START Source information

Lemma leave_ok caller n id method args h c res r h' c' :
  handler_ok h -> core_ok c ->
  (p ← perform h caller n id method args (Some c); leave_canister p) = Ret (res, r, h', c') ->
  h' = h /\ 0 <= r <= Core.cycles c /\ Core.balance c' = Core.balance c + Core.cycles c - r.
Proof.
  intros Hh Hc Hp. apply outcome_bind_Ret in Hp as (p & Hp & Hl).
  destruct (perform_inside _ _ _ _ _ _ _ _ Hh Hc Hp) as (res1 & r1 & c1 & -> & (Hok & Hsum & Hle) & Hr).
  unfold leave_canister in Hl. cbn in Hl. case_decide; [|done]. injection Hl as <- <- <- <-.
  destruct Hok as (? & ? & ?). cbn. split_and!; [done|lia..].
Qed.

Lemma perform_in_ok f method methods found methods' (P : CallResult -> Z -> Core.t -> Prop) :
  (forall h res r h' c, handler_ok h -> f h = Ret (res, r, h', c) -> h' = h /\ P res r c) ->
  foldr (fun p Q => handler_ok p.2 /\ Q) True methods ->
  perform_in f method methods = Ret (found, methods') ->
  methods' = methods /\ match found with Some (res, r, c) => P res r c | None => True end.
Proof.
  intros Hf. revert found methods'. induction methods as [|[n h] methods IH];
    intros found methods' Hok; cbn in *.
  { by intros [= <- <-]. }
  case_bool_decide.
  - intros Hp. apply outcome_bind_Ret in Hp as ([[[res r] h'] c] & Hp & [= <- <-]).
    destruct (Hf _ _ _ _ _ (proj1 Hok) Hp) as [-> HP]. done.
  - intros Hp. apply outcome_bind_Ret in Hp as ([found1 methods1] & Hp & [= <- <-]).
    destruct (IH found1 methods1 (proj2 Hok) Hp) as [-> HP]. done.
Qed.

(** The balance that [MockContext::new] starts with. *)
Definition new_balance : Z := 100000000000000.

(** A call from outside: at most the cycles sent come back, the rest is on the
    balance of the canister, or gone if the handler is not a canister. *)
Lemma perform_ok h caller n id method args res r h' x :
  handler_ok h -> 0 <= n -> held h + n < 2 ^ 64 -> new_balance + n < 2 ^ 64 ->
  perform h caller n id method args None = Ret (res, r, h', x) ->
  handler_ok h' /\ 0 <= r <= n /\ held h' = held h + (if is_canister h then n - r else 0) /\
  is_canister h' = is_canister h.
Proof.
  intros Hh Hn Hlt Hnew. destruct h as [m|f|i methods dflt c]; cbn [perform held is_canister] in *.
  - cbn [from_option]. set (c0 := Core.update_msg_cycles n Core.new).
    assert (core_ok c0) as Hc0 by (unfold core_ok, c0; cbn; unfold new_balance in *; lia).
    pose proof (perform_method_ok m args c0 Hc0 Hh) as Hp.
    destruct (if expects m (Core.cycles c0) args then _ else None) as [r'|]; [|by rewrite Hp].
    destruct Hp as (c' & -> & (Hok & _ & Hle) & Hcy). cbn. intros [= <- <- <- <-].
    destruct Hok as (? & ? & ?). change (Core.cycles c0) with n in Hle.
    split_and!; [done|lia..|cbn; lia|done].
  - cbn [from_option]. set (c0 := Core.update_id _ _).
    assert (core_ok c0) as Hc0 by (unfold core_ok, c0; cbn; unfold new_balance in *; lia).
    unfold perform_raw. destruct (f c0 args id method) as [[res1 c1]|] eqn:Hf; [|done].
    cbn. intros [= <- <- <- <-].
    destruct (Hh c0 args id method res1 c1 Hc0 Hf) as ((? & ? & ?) & _ & Hle).
    change (Core.cycles c0) with n in Hle. split_and!; [done|lia..|cbn; lia|done].
  - destruct Hh as (Hb & Hms & Hd). set (c0 := enter_canister caller n c).
    assert (core_ok c0) as Hc0 by (unfold core_ok, c0; cbn; lia).
    set (P := fun (_ : CallResult) r c' => 0 <= r <= n /\ Core.balance c' = Core.balance c + n - r).
    assert (forall h res r h' c', handler_ok h ->
      (p ← perform h caller n id method args (Some c0); leave_canister p) = Ret (res, r, h', c') ->
      h' = h /\ P res r c') as Hleave by (intros * Hh' Hp'; exact (leave_ok _ _ _ _ _ _ _ _ _ _ _ Hh' Hc0 Hp')).
    intros Hp. apply outcome_bind_Ret in Hp as ([found methods'] & Hf & Hp).
    destruct (perform_in_ok _ _ _ _ _ P Hleave Hms Hf) as [-> HP].
    assert (forall dflt' r c', P res r c' -> match dflt' with Some h => handler_ok h | None => True end ->
      handler_ok (HCanister i methods dflt' c') /\ 0 <= r <= n /\
      Core.balance c' = Core.balance c + (n - r)) as Hend.
    { intros dflt' r1 c' [Hr1 Hb1] Hd'. split_and!; [cbn; split_and!; [lia|done..]|lia..]. }
    destruct found as [[[res1 r1] c1]|]; [|destruct dflt as [d|]; [|done]].
    + injection Hp as <- <- <- <-. cbn [held is_canister].
      destruct (Hend dflt r1 c1 HP Hd) as (? & ? & ?). done.
    + apply outcome_bind_Ret in Hp as (p & Hp1 & Hp).
      apply outcome_bind_Ret in Hp as ([[[res1 r1] d1] c1] & Hp2 & [= <- <- <- <-]).
      destruct (Hleave d res1 r1 d1 c1 Hd) as [-> HP1].
      { by rewrite Hp1. }
      destruct (Hend (Some d) r1 c1 HP1 Hd) as (? & ? & ?). done.
Qed.

Lemma dispatch_ok hs caller n id method args res r hs' :
  Forall handler_ok hs -> 0 <= n -> new_balance + n < 2 ^ 64 ->
  Forall (fun h => 0 <= held h) hs -> total_held hs + n < 2 ^ 64 ->
  dispatch hs caller n id method args = Ret (res, r, hs') ->
  Forall handler_ok hs' /\ 0 <= r <= n /\
  total_held hs <= total_held hs' <= total_held hs + n - r /\
  (forallb is_canister hs -> total_held hs' = total_held hs + n - r) /\
  forallb is_canister hs' = forallb is_canister hs.
Proof.
  revert res r hs'. induction hs as [|h hs IH]; intros res r hs' Hok Hn Hnew Hpos Hlt; [done|].
  apply Forall_cons in Hok as [Hh Hok]. apply Forall_cons in Hpos as [Hp Hpos].
  cbn [dispatch total_held foldr forallb] in *. fold (total_held hs) in *.
  assert (0 <= total_held hs) as Htot.
  { clear -Hpos. induction Hpos; cbn; [done|]. fold (total_held l). lia. }
  destruct (accept h id method).
  - intros Hd. apply outcome_bind_Ret in Hd as ([[[res1 r1] h1] x] & Hd & [= <- <- <-]).
    apply perform_ok in Hd as (Hh1 & Hr & Hheld & Hcan); [|done|lia..].
    cbn [total_held foldr forallb]. fold (total_held hs). rewrite Hcan.
    destruct (is_canister h); split_and!; try done; try lia; by constructor.
  - intros Hd. apply outcome_bind_Ret in Hd as ([[res1 r1] hs1] & Hd & [= <- <- <-]).
    apply IH in Hd as (Hok1 & Hr & Htot1 & Hcan & Hall); [|done..|lia].
    cbn [total_held foldr forallb]. fold (total_held hs1). rewrite Hall.
    split_and!; [by constructor|lia..| |done]. intros [_ Hc]%andb_prop_elim.
    rewrite Hcan by done. lia.
Qed.

(** ** Calls of a context *)

Record context_ok (x : MockContext) : Prop := {
  ctx_balance : 0 <= Core.balance (core x);
  ctx_handlers : Forall handler_ok (handlers x);
  ctx_total : new_balance + Core.balance (core x) + total_held (handlers x) < 2 ^ 64;
}.

Lemma handler_ok_held h : handler_ok h -> 0 <= held h.
Proof. destruct h as [m|f|? ? ? ?]; [done..|]. by intros [? _]. Qed.

Lemma handlers_held hs : Forall handler_ok hs -> Forall (fun h => 0 <= held h) hs.
Proof. intros Hh. eapply Forall_impl; [exact Hh|]. exact handler_ok_held. Qed.

Definition calls_of (x : MockContext) : list Watcher.WatcherCall :=
  Watcher.calls (Core.watcher (core x)).

Definition consumed (w : Watcher.WatcherCall) : Z :=
  Watcher.cycles_sent w - Watcher.cycles_refunded w.

(** The arguments of a call. *)
Definition Request : Type := Principal * string * list Z * Z.

Definition request_of (w : Watcher.WatcherCall) : Request :=
  (Watcher.canister_id w, Watcher.method_name w, Watcher.args_raw w, Watcher.cycles_sent w).

Fixpoint run_calls (reqs : list Request) (x : MockContext) : outcome (list CallResult * MockContext) :=
  match reqs with
  | [] => Ret ([], x)
  | (id, method, args, n) :: reqs =>
      '(r, x) ← call_raw id method args n x; '(l, x) ← run_calls reqs x; Ret (r :: l, x)
  end.

Lemma total_held_nonneg hs : Forall handler_ok hs -> 0 <= total_held hs.
Proof.
  induction 1 as [|h hs Hh _ IH]; [done|]. cbn. fold (total_held hs).
  pose proof (handler_ok_held h Hh). lia.
Qed.

Lemma call_raw_ok id method args n x res x' :
  context_ok x -> 0 <= n -> call_raw id method args n x = Ret (res, x') ->
  exists refunded,
    calls_of x' = calls_of x ++ [Watcher.mk_call id method args n refunded] /\
    0 <= refunded <= n /\
    Core.balance (core x') = Core.balance (core x) - (n - refunded) /\
    (forallb is_canister (handlers x) ->
       Core.balance (core x') + total_held (handlers x') =
       Core.balance (core x) + total_held (handlers x)) /\
    forallb is_canister (handlers x') = forallb is_canister (handlers x) /\ context_ok x'.
Proof.
  intros [Hb Hh Ht] Hn. unfold call_raw. destruct (_ <? n) eqn:Hlt; [done|].
  apply Z.ltb_ge in Hlt. pose proof (total_held_nonneg _ Hh) as Hheld.
  unfold send_cycles. unfold new_balance in Ht. rewrite u_sub_ok by lia. cbn [mbind outcome_bind].
  intros Hd. apply outcome_bind_Ret in Hd as ([[res1 r] hs] & Hd & Hr).
  apply dispatch_ok in Hd as (Hok & Hr1 & Htot & Hcan & Hall);
    [|done|done|unfold new_balance; lia|by apply handlers_held|lia].
  unfold receive_refund in Hr. cbn in Hr. rewrite u_add_ok in Hr by lia. cbn in Hr.
  injection Hr as <- <-. exists r. cbn -[total_held]. split_and!; [done|lia..| |done|].
  - intros Hc. rewrite Hcan by done. lia.
  - split; cbn -[total_held]; [lia|done|unfold new_balance; lia].
Qed.

Lemma sum_consumed l acc :
  0 <= acc -> Forall (fun w => 0 <= Watcher.cycles_refunded w <= Watcher.cycles_sent w) l ->
  foldr (fun w n => consumed w + n) acc l < 2 ^ 64 ->
  Forall (fun w => Watcher.cycles_sent w < 2 ^ 64) l ->
  Watcher.sum_calls Watcher.call_cycles_consumed acc l =
    Ret (foldr (fun w n => consumed w + n) acc l).
Proof.
  intros Hacc Hl. revert acc Hacc. induction Hl as [|w l Hw Hl IH]; intros acc Hacc Hlt Hs; [done|].
  apply Forall_cons in Hs as [Hsw Hs]. cbn [foldr] in Hlt. cbn [Watcher.sum_calls foldr].
  assert (forall a b, foldr (fun w n => consumed w + n) (a + b) l =
    a + foldr (fun w n => consumed w + n) b l) as Hshift.
  { intros a b. clear. induction l as [|w l IH]; cbn; [done|]. rewrite IH. lia. }
  assert (acc <= foldr (fun w n => consumed w + n) acc l) as Hge.
  { clear -Hl. induction Hl as [|w l Hw Hl IH]; cbn; [done|].
    assert (0 <= consumed w) by (unfold consumed; lia). lia. }
  assert (0 <= consumed w) as Hcw by (unfold consumed; lia).
  unfold Watcher.call_cycles_consumed. rewrite u_sub_ok by lia. fold (consumed w).
  cbn [mbind outcome_bind]. rewrite u_add_ok by lia. cbn [mbind outcome_bind].
  rewrite IH, (Z.add_comm acc), Hshift; [done|lia|rewrite Z.add_comm, Hshift; lia|done].
Qed.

END Source information

To do:
In the entries above, identify every line with the word "then". Copy those lines.

Solution to the problem:
  handler_ok h' /\ 0 <= r <= n /\ held h' = held h + (if is_canister h then n - r else 0) /\
    destruct (if expects m (Core.cycles c0) args then _ else None) as [r'|]; [|by rewrite Hp].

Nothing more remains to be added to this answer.